Die persönliche Identifikationsnummer (abgekürzt: OIB) ist eine aus elf Ziffern bestehende Kennziffer, mit welcher alle Steuerpflichtigen in Kroatien identifiziert werden und die bei allen öffentlichen Evidenzen zur Verfolgung des Besitzers der OIB benutzt wird.
Mit Beitritt Kroatiens in die EU wird der elfstelligen OIB noch zusätzlich das Zeichen HR hizugefügt, zur internationalen Verfolgung.
Die OIB wird das derzeitige JMBG für natürliche Personen, MB für juristische Personen und die Nummer für ausländische Personen ersetzen.
Im Gegensatz zu JMBG wird die OIB aus beliebigen Zahlen zusammengesetzt und nicht wie bisher aus dem Geburtsdatum. Somit kann sie nicht mit dem Träger in Verbindung gebracht werden.

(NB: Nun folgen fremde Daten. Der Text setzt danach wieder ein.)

(* ===== verification/EpollPoller.v ===== *)
(** * Channels, the poller and dispatch of the epoll loop
    (src/epoll/channel.cc, src/epoll/epoll_poller.cc, src/epoll/poller.cc)

    Channels live at addresses of a store: an address that is not there is freed
    memory. [kernel] is the interest list of the epoll instance, by descriptor: the
    event mask and the pointer it was given. epoll_ctl refuses to add a descriptor
    twice and to change one that is not there; running out of kernel memory is left
    out. Callbacks with their context are identifiers, and running one is a
    parameter, since it is code of the channel's owner. *)

From S2P Require Import Prelude.

Module EpollPoller.

Definition EPOLLIN : Z := 1.
Definition EPOLLPRI : Z := 2.
Definition EPOLLOUT : Z := 4.
Definition EPOLLERR : Z := 8.
Definition EPOLLHUP : Z := 16.
Definition EPOLLRDHUP : Z := 2 ^ 13.
Definition EPOLLET : Z := 2 ^ 31.

Definition EINTR : Z := 4.

Inductive TriggerMode := kLevelTriggered | kEdgeTriggered.

#[global] Instance TriggerMode_eq_dec : EqDecision TriggerMode.
Proof. solve_decision. Defined.

(** ** Channel *)

Definition kNoneEvent : Z := 0.
Definition kReadEvent : Z := 1.
Definition kWriteEvent : Z := 2.
Definition kErrorEvent : Z := 4.
Definition kHupEvent : Z := 8.

Definition has (word flag : Z) : bool := negb (Z.land word flag =? 0).

Record Channel := mkChannel {
  loop_ : bool;                       (* is there an owner loop? *)
  fd_ : Z;
  events_ : Z;
  revents_ : Z;
  index_ : Z;
  trigger_mode_ : TriggerMode;
  read_callback_ : option Z;
  write_callback_ : option Z;
  close_callback_ : option Z;
  error_callback_ : option Z;
}.

Definition set_events (c : Channel) (e : Z) : Channel :=
  mkChannel (loop_ c) (fd_ c) e (revents_ c) (index_ c) (trigger_mode_ c) (read_callback_ c) (write_callback_ c) (close_callback_ c) (error_callback_ c).
Definition SetRevents (c : Channel) (e : Z) : Channel :=
  mkChannel (loop_ c) (fd_ c) (events_ c) e (index_ c) (trigger_mode_ c) (read_callback_ c) (write_callback_ c) (close_callback_ c) (error_callback_ c).
Definition set_index (c : Channel) (i : Z) : Channel :=
  mkChannel (loop_ c) (fd_ c) (events_ c) (revents_ c) i (trigger_mode_ c) (read_callback_ c) (write_callback_ c) (close_callback_ c) (error_callback_ c).
Definition SetEdgeTriggered (c : Channel) (et_mode : bool) : Channel :=
  mkChannel (loop_ c) (fd_ c) (events_ c) (revents_ c) (index_ c) (if et_mode then kEdgeTriggered else kLevelTriggered)
    (read_callback_ c) (write_callback_ c) (close_callback_ c) (error_callback_ c).
Definition SetCallbacks (c : Channel) (r w cl e : option Z) : Channel :=
  mkChannel (loop_ c) (fd_ c) (events_ c) (revents_ c) (index_ c) (trigger_mode_ c) r w cl e.

Definition IsNoneEvent (c : Channel) : bool := events_ c =? kNoneEvent.
Definition IsWriting (c : Channel) : bool := has (events_ c) kWriteEvent.
Definition IsReading (c : Channel) : bool := has (events_ c) kReadEvent.
Definition IsEdgeTriggered (c : Channel) : bool := bool_decide (trigger_mode_ c = kEdgeTriggered).

(** Channel(loop, fd). *)
Definition new_Channel (fd : Z) : outcome Channel :=
  ALYRN_CHECK (0 <=? fd);;
  Val (mkChannel true fd kNoneEvent kNoneEvent (-1) kLevelTriggered None None None None).

(** What std::exchange leaves behind in a moved-from channel. *)
Definition moved_from : Channel := mkChannel false (-1) kNoneEvent kNoneEvent (-1) kLevelTriggered None None None None.

(** ** Registration states *)

Definition kNew : Z := -1.
Definition kAdded : Z := 1.
Definition kDeleted : Z := 2.

Definition ToEpollEvents (abstract_events : Z) : Z :=
  let event := if has abstract_events kReadEvent then Z.lor 0 (Z.lor (Z.lor EPOLLIN EPOLLPRI) EPOLLRDHUP) else 0 in
  if has abstract_events kWriteEvent then Z.lor event EPOLLOUT else event.

Definition FromEpollEvents (epoll_events : Z) : Z :=
  let event := if has epoll_events (Z.lor EPOLLIN EPOLLPRI) then kReadEvent else 0 in
  let event := if has epoll_events EPOLLOUT then Z.lor event kWriteEvent else event in
  let event := if has epoll_events EPOLLERR then Z.lor event kErrorEvent else event in
  if has epoll_events (Z.lor EPOLLHUP EPOLLRDHUP) then Z.lor event kHupEvent else event.

(** ** The poller and the channels of one loop *)

Record world := mkWorld {
  store : gmap Z Channel;
  channels_ : gmap Z Z;
  kernel : gmap Z (Z * Z);
  event_list_size : Z;                (* events_.size() *)
  active_channels_ : list Z;
}.

Definition set_store (w : world) (s : gmap Z Channel) : world :=
  mkWorld s (channels_ w) (kernel w) (event_list_size w) (active_channels_ w).
Definition set_channels (w : world) (m : gmap Z Z) : world :=
  mkWorld (store w) m (kernel w) (event_list_size w) (active_channels_ w).
Definition set_kernel (w : world) (k : gmap Z (Z * Z)) : world :=
  mkWorld (store w) (channels_ w) k (event_list_size w) (active_channels_ w).
Definition set_active (w : world) (n : Z) (l : list Z) : world :=
  mkWorld (store w) (channels_ w) (kernel w) n l.

Definition kInitEventListSize : Z := 16.
Definition new_world : world := mkWorld ∅ ∅ ∅ kInitEventListSize [].

Definition deref (w : world) (a : Z) : outcome Channel :=
  match store w !! a with Some c => Val c | None => Panic end.
Definition put (w : world) (a : Z) (c : Channel) : world := set_store w (<[a := c]> (store w)).

Inductive ctl := EPOLL_CTL_ADD | EPOLL_CTL_MOD | EPOLL_CTL_DEL.

(** epoll_ctl(2); [None] is an error. *)
Definition epoll_ctl (op : ctl) (fd : Z) (event : Z * Z) (k : gmap Z (Z * Z)) : option (gmap Z (Z * Z)) :=
  match op, k !! fd with
  | EPOLL_CTL_ADD, None | EPOLL_CTL_MOD, Some _ => Some (<[fd := event]> k)
  | EPOLL_CTL_DEL, Some _ => Some (delete fd k)
  | _, _ => None
  end.

Definition event_mask (c : Channel) : Z :=
  let events := ToEpollEvents (events_ c) in
  if IsEdgeTriggered c then Z.lor events EPOLLET else events.

(** EPollPoller::Update *)
Definition Update (w : world) (operation : ctl) (a : Z) : outcome world :=
  c ← deref w a;
  match epoll_ctl operation (fd_ c) (event_mask c, a) (kernel w) with
  | Some k => Val (set_kernel w k)
  | None => ALYRN_CHECK false;; Val w
  end.

Definition UpdateChannel (w : world) (a : Z) : outcome world :=
  c ← deref w a;
  if (index_ c =? kNew) || (index_ c =? kDeleted) then
    let w := if index_ c =? kNew then set_channels w (<[fd_ c := a]> (channels_ w)) else w in
    Update (put w a (set_index c kAdded)) EPOLL_CTL_ADD a
  else if IsNoneEvent c then
    w ← Update w EPOLL_CTL_DEL a;
    c ← deref w a;
    Val (put w a (set_index c kDeleted))
  else Update w EPOLL_CTL_MOD a.

Definition RemoveChannel (w : world) (a : Z) : outcome world :=
  c ← deref w a;
  let w := set_channels w (delete (fd_ c) (channels_ w)) in
  w ← (if index_ c =? kAdded then Update w EPOLL_CTL_DEL a else Val w);
  c ← deref w a;
  Val (put w a (set_index c kNew)).

Definition HasChannel (w : world) (a : Z) : outcome bool :=
  c ← deref w a; Val (bool_decide (channels_ w !! fd_ c = Some a)).

(** Channel::EnableReading and the others: the new interest set, then Update. *)
Definition change_events (w : world) (a : Z) (f : Z -> Z) : outcome world :=
  c ← deref w a;
  let c := set_events c (f (events_ c)) in
  ALYRN_CHECK (loop_ c);;
  UpdateChannel (put w a c) a.

Definition EnableReading (w : world) (a : Z) : outcome world := change_events w a (fun e => Z.lor e kReadEvent).
Definition DisableReading (w : world) (a : Z) : outcome world := change_events w a (fun e => Z.land e (Z.lnot kReadEvent)).
Definition EnableWriting (w : world) (a : Z) : outcome world := change_events w a (fun e => Z.lor e kWriteEvent).
Definition DisableWriting (w : world) (a : Z) : outcome world := change_events w a (fun e => Z.land e (Z.lnot kWriteEvent)).
Definition DisableAll (w : world) (a : Z) : outcome world := change_events w a (fun _ => kNoneEvent).

(** Channel::Remove *)
Definition Remove (w : world) (a : Z) : outcome world :=
  c ← deref w a;
  ALYRN_CHECK (loop_ c);;
  ALYRN_CHECK (IsNoneEvent c);;
  RemoveChannel w a.

(** loop_->HasChannel(this): a null loop is dereferenced. *)
Definition IsRegistered (w : world) (a : Z) : outcome bool :=
  c ← deref w a; ALYRN_CHECK (loop_ c);; HasChannel w a.

(** Channel(Channel&&), into fresh memory, and operator=(Channel&&). *)
Definition move_construct (w : world) (dst src : Z) : outcome world :=
  c ← deref w src;
  ALYRN_CHECK (index_ c =? -1);;
  Val (put (put w dst c) src moved_from).

Definition move_assign (w : world) (dst src : Z) : outcome world :=
  if dst =? src then Val w else
  d ← deref w dst;
  c ← deref w src;
  ALYRN_CHECK (index_ d =? -1);;
  ALYRN_CHECK (index_ c =? -1);;
  Val (put (put w dst c) src moved_from).

(** ** Waiting and dispatch *)

(** The channels of [ready], with their events, are made active. *)
Fixpoint FillActiveChannels (w : world) (ready : list (Z * Z)) : outcome world :=
  match ready with
  | [] => Val w
  | (ev, a) :: ready =>
      c ← deref w a;
      let w := put w a (SetRevents c (FromEpollEvents ev)) in
      FillActiveChannels (set_active w (event_list_size w) (active_channels_ w ++ [a])) ready
  end.

(** The result of epoll_wait: the ready events, or an error number. *)
Definition Poll (w : world) (answer : list (Z * Z) + Z) : outcome world :=
  let max_events := event_list_size w in
  match answer with
  | inl ready =>
      let num_events := Z.of_nat (length ready) in
      if 0 <? num_events then
        w ← FillActiveChannels w ready;
        if num_events =? max_events then Val (set_active w (event_list_size w * 2) (active_channels_ w)) else Val w
      else Val w
  | inr error => if error =? EINTR then Val w else ALYRN_CHECK false;; Val w
  end.

(** Dispatch runs in whatever state [W] the callbacks work on; [view] is the loop's
    part of it. *)
Section dispatch.
Context {W : Type} (view : W -> world) (invoke : W -> Z -> outcome W).

Definition invoke_if (w : W) (a : Z) (cond : Channel -> bool) (callback : Channel -> option Z) : outcome W :=
  c ← deref (view w) a;
  if cond c then match callback c with Some f => invoke w f | None => Val w end else Val w.

Definition HandleEventUnchecked (w : W) (a : Z) : outcome W :=
  w ← invoke_if w a (fun c => has (revents_ c) kHupEvent && negb (has (revents_ c) kReadEvent)) close_callback_;
  w ← invoke_if w a (fun c => has (revents_ c) kErrorEvent) error_callback_;
  w ← invoke_if w a (fun c => has (revents_ c) kReadEvent) read_callback_;
  invoke_if w a (fun c => has (revents_ c) kWriteEvent) write_callback_.

(** The dispatch loop of Loop::Run over active_channels_. *)
Fixpoint handle_active (w : W) (l : list Z) : outcome W :=
  match l with [] => Val w | a :: l => w ← HandleEventUnchecked w a; handle_active w l end.

End dispatch.

(** One round of Loop::Run: wait, then dispatch what became active. *)
Definition poll_round (invoke : world -> Z -> outcome world) (w : world) (answer : list (Z * Z) + Z) : outcome world :=
  w ← Poll (set_active w (event_list_size w) []) answer;
  handle_active id invoke w (active_channels_ w).

End EpollPoller.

Die OIB erhalten alle natürlichen und juristischen Personen, sowie Ausländer, die in Kroatien leben oder durch ihre Tätigkeit von zuständigen Ämtern belangt werden könnten (z.B.: wenn Ausländer in der Republik Kroatien eine Immobilie vermieten, sind sie einkommenssteuerpflichtig. Deswegen ist für sie die Erfassung mit einer OIB notwendig.

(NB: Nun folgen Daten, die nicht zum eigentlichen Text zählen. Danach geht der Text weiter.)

(** CloseWrite and CloseRead; [errno] is what shutdown(2) reports, 0 for success. *)
Definition CloseWrite (w : world) (errno : Z) : outcome (world * ResultE unit) :=
  ALYRN_CHECK (s_loop (st w));;
  if s_socket (st w) <? 0 then Val (w, Err (Errno EBADF)) else
  let '(prepare, life) := StreamLifecycle.PrepareShutdown (negb (s_pending_write (st w) =? nullptr)) (s_lifecycle (st w)) in
  let w := set_st w (set_life (st w) life) in
  match prepare with
  | Err e => Val (w, Err e)
  | Ok false => Val (w, Ok tt)
  | Ok true =>
      if negb (errno =? 0) then
        life ← StreamLifecycle.AbortShutdownPreparation (s_lifecycle (st w)); Val (set_st w (set_life (st w) life), Err (Errno errno))
      else
        life ← StreamLifecycle.CommitShutdown (s_lifecycle (st w)); Val (set_st w (set_life (st w) life), Ok tt)
  end.

Definition CloseRead (w : world) (errno : Z) : outcome (world * ResultE unit) :=
  ALYRN_CHECK (s_loop (st w));;
  if s_socket (st w) <? 0 then Val (w, Err (Errno EBADF)) else
  let '(prepare, life) := StreamLifecycle.PrepareCloseRead (negb (s_pending_read (st w) =? nullptr)) (s_lifecycle (st w)) in
  let w := set_st w (set_life (st w) life) in
  match prepare with
  | Err e => Val (w, Err e)
  | Ok false => Val (w, Ok tt)
  | Ok true =>
      if negb (errno =? 0) then
        life ← StreamLifecycle.AbortCloseReadPreparation (s_lifecycle (st w)); Val (set_st w (set_life (st w) life), Err (Errno errno))
      else
        life ← StreamLifecycle.CommitCloseRead (s_lifecycle (st w));
        w ← disable_reading (set_st w (set_life (st w) life));
        Val (w, Ok tt)
  end.

Definition Close (w : world) : outcome (world * ResultE unit) :=
  ALYRN_CHECK (s_loop (st w));; w ← CloseNow w; Val (w, Ok tt).

(** DispatchLoopStop *)
Definition DispatchLoopStop (w : world) : outcome world := CloseNow w.

Definition set_owner (s : Stream) (loop participant : bool) (channel : Z) : Stream :=
  mkStream loop (s_socket s) channel (s_pending_read s) (s_pending_read_kind s) (s_pending_write s) (s_read_deadline s)
    (s_write_deadline s) (s_read_timer s) (s_write_timer s) (s_read_generation s) (s_write_generation s) (s_lifecycle s) participant.

(** ~Stream *)
Definition destroy_stream (w : world) : outcome world :=
  if negb (s_loop (st w)) then Val w else
  w ← CloseNow w;
  ALYRN_CHECK (s_participant (st w));;
  Val (set_st w (set_owner (st w) (s_loop (st w)) false (s_channel (st w)))).

(** Stream(Stream&&): the stream moves into an object whose channel is at [dst];
    timers and generations are those of a new object. *)
Definition move_stream (w : world) (dst : Z) : outcome world :=
  ALYRN_CHECK (s_loop (st w));;
  ALYRN_CHECK (s_pending_read (st w) =? nullptr);;
  ALYRN_CHECK (s_pending_write (st w) =? nullptr);;
  w ← DetachChannel w;
  ALYRN_CHECK (s_participant (st w));;
  p ← EpollPoller.move_construct (poller w) dst (s_channel (st w));
  c ← EpollPoller.deref p dst;
  let s := st w in
  Val (set_poller
    (set_st w (mkStream true (s_socket s) dst nullptr kNone nullptr (s_read_deadline s) (s_write_deadline s)
       kInvalidTimer kInvalidTimer 0 0 (s_lifecycle s) true))
    (EpollPoller.put p dst (BindChannelCallbacks c))).

(** ResetForMove: the target of an assignment gives up its descriptor. *)
Definition ResetForMove (w : world) : outcome world :=
  ALYRN_CHECK (s_loop (st w));;
  ALYRN_CHECK (s_pending_read (st w) =? nullptr);;
  ALYRN_CHECK (s_pending_write (st w) =? nullptr);;
  ALYRN_CHECK (s_participant (st w));;
  w ← DetachChannel w;
  Val (Close_socket w).

(** operator=(Stream&&): [d] is the target; the timers of the target stay. *)
Definition move_assign_stream (w : world) (d : Stream) : outcome world :=
  ALYRN_CHECK (s_loop (st w));;
  ALYRN_CHECK (s_pending_read (st w) =? nullptr);;
  ALYRN_CHECK (s_pending_write (st w) =? nullptr);;
  w ← DetachChannel w;
  ALYRN_CHECK (s_participant (st w));;
  let s := st w in
  w ← (if s_loop d then w ← ResetForMove (set_st w d); Val (set_st w s) else Val w);
  p ← EpollPoller.move_assign (poller w) (s_channel d) (s_channel s);
  c ← EpollPoller.deref p (s_channel d);
  Val (set_poller
    (set_st w (mkStream true (s_socket s) (s_channel d) nullptr (s_pending_read_kind d) nullptr (s_read_deadline s) (s_write_deadline s)
       (s_read_timer d) (s_write_timer d) (s_read_generation d) (s_write_generation d) (s_lifecycle s) true))
    (EpollPoller.put p (s_channel d) (BindChannelCallbacks c))).

(** Stream(loop, fd): the channel is constructed at [chan]. *)
Definition new_stream (p : EpollPoller.world) (chan fd : Z) (et : bool) : outcome (Stream * EpollPoller.world) :=
  c ← EpollPoller.new_Channel fd;
  let c := BindChannelCallbacks (EpollPoller.SetEdgeTriggered c et) in
  Val (mkStream true fd chan nullptr kNone nullptr None None kInvalidTimer kInvalidTimer 0 0 StreamLifecycle.new true,
       EpollPoller.put p chan c).

End EpollStream.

Die OIB wird von der zuständigen Zweigstelle des Steueramts (Finanzamts) vergeben. Die Zuständigkeit der Zweigstelle ist nach dem Hauptwohnsitz der natürlichen Person, dem Sitz der juristischen Person oder bei Ausländern gemäss dem Betätigungsfeld bestimmt.
Die Bescheinigung über den Erhalt der OIB ist ein Dokument, das alle OIB-Träger bekommen und gilt als ein amtliches Dokument.

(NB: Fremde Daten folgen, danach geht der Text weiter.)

(** ** Writers *)

(** What the socket took of the operation. *)
Definition w_sent (x : Writer) : list byte := take (length (w_total x) - length (w_buffer x)) (w_total x).

Record open_writer (x : Writer) : Prop := {
  wr_stream : w_stream x = true;
  wr_life : w_lifecycle x = SingleResultLifecycle.initial;
  wr_cell : w_result x = IoResultState.new;
  wr_suffix : w_total x = w_sent x ++ w_buffer x;
}.

Record finished_writer (result : ResultE N) (x : Writer) : Prop := {
  fw_cell : w_result x = stored result;
  fw_encodable : encodable result;
  fw_sent : match result with Ok _ => w_sent x = w_total x | Err _ => w_sent x `prefix_of` w_total x end;
}.

(** A write succeeds when nothing is left to send. *)
Definition write_fits (result : ResultE N) (x : Writer) : Prop :=
  match result with Ok n => w_buffer x = [] | Err _ => True end.

Lemma sent_finished result x : w_total x = w_sent x ++ w_buffer x -> write_fits result x ->
  match result with Ok _ => w_sent x = w_total x | Err _ => w_sent x `prefix_of` w_total x end.
Proof. intros E Hf. destruct result; cbn in Hf; [rewrite E at 1; rewrite Hf, app_nil_r; unfold w_sent; by rewrite Hf | by exists (w_buffer x)]. Qed.

Lemma write_CompleteResult_ok result x : open_writer x -> write_fits result x -> encodable result ->
  exists x', write_CompleteResult x result = Val (x', true) /\ finished_writer result x' /\ w_continuation x' = w_continuation x /\
    w_sent x' = w_sent x /\ w_total x' = w_total x /\ w_lifecycle x' = SingleResultLifecycle.mk SingleResultLifecycle.kResultReady /\ w_stream x' = false.
Proof.
  intros [K1 K2 K3 K4] Hf He. unfold write_CompleteResult, write_authorize. rewrite K2.
  change (SingleResultLifecycle.TryAuthorizeResult SingleResultLifecycle.initial) with (SingleResultLifecycle.mk SingleResultLifecycle.kResultReady, true).
  cbn [negb w_result set_w_life]. rewrite K3, (store_result _ He), bind_val. eexists. split; [reflexivity|]. split_and!; try done. split; try done. by apply (sent_finished result x).
Qed.

(** ** The invariant *)

(** Timers of the two directions ([true] reads). [u] may lack its timer. *)
Record timers_ok (u : option bool) (s : Stream) (l : Loop) : Prop := {
  tm_armed dir : timer_of dir s <> kInvalidTimer ->
    pending_of dir s <> nullptr /\ exists d, deadline_of dir s = Some d /\ l_timers l !! timer_of dir s = Some (d, dir, generation_of dir s);
  tm_all id d dir g : l_timers l !! id = Some (d, dir, g) -> id = timer_of dir s /\ 0 <= id < l_next_timer l;
  tm_next : 0 <= l_next_timer l;
  tm_required dir : u <> Some dir -> pending_of dir s <> nullptr -> deadline_of dir s <> None -> timer_of dir s <> kInvalidTimer;
}.

(** A reader waits in the stream's slot, or its work is in the queue. *)
Record readers_ok (s : Stream) (work : list (bool * Z)) (m : gmap Z Reader) : Prop := {
  ro_null : m !! nullptr = None;
  ro_pending : s_pending_read s <> nullptr -> exists r, m !! s_pending_read s = Some r /\ open_reader r /\
    r_continuation r <> None /\ r_kind r = s_pending_read_kind s /\ (true, s_pending_read s) ∉ work;
  ro_work a : (true, a) ∈ work -> exists r result, m !! a = Some r /\ finished result r;
  ro_all a r : m !! a = Some r -> a = s_pending_read s \/ (true, a) ∈ work;
}.

Record writers_ok (s : Stream) (work : list (bool * Z)) (m : gmap Z Writer) : Prop := {
  wo_null : m !! nullptr = None;
  wo_pending : s_pending_write s <> nullptr -> exists x, m !! s_pending_write s = Some x /\ open_writer x /\
    w_continuation x <> None /\ (false, s_pending_write s) ∉ work;
  wo_work a : (false, a) ∈ work -> exists x result, m !! a = Some x /\ finished_writer result x;
  wo_all a x : m !! a = Some x -> a = s_pending_write s \/ (false, a) ∈ work;
}.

Sie wird vom Steueramt ohne Vergütung vergeben. Der Steuerpflichtige ist verpflichtet die Bescheinigung aufzubewahren. Im Falle des Verlustes kann er ein Duplikat beim Steueramt beantragen.
Angaben zur OIB kann man, ausser beim Steueramt, auch auf den Internetseiten www.oib.hr und www.porezna-uprava.hr finden.
Es wird besonders darauf hin gewiesen, dass alle Personen, die einer Tätigkeit nachgehen, verpflichtet sind, ab dem 01. Januar 2010 die OIB auf ihren Dokumenten anzuzeigen, unabhängig davon, ob sie mehrwert-, einkommens- oder steuerpflichtig sind oder nicht.
Die Frist für die Übereinstimmung aller OIB-Nutzer (es geht um alle Ämter) ist der 31. Dezember 2010. Bis dahin können auch MB und JMBG benutzt werden, die danach aus dem Verkehr gezogen werden.
Zum Schluß die Strafbestimmungen: Jeder, der die OIB nicht gemäß dem Gesetz über die OIB nutzt, zahlt eine Strafe in Höhe von 1.000,00 bis 10.000,00 Kuna. Dies gilt auch für verantwortliche Personen der OIB-Nutzer, die die OIB nicht für die Datenvernetzung in amtlichen Evidenzen nutzen.
Die rechtmäßige Beachtung des Gesetzes über die OIB unterliegt dem Finanzministerium.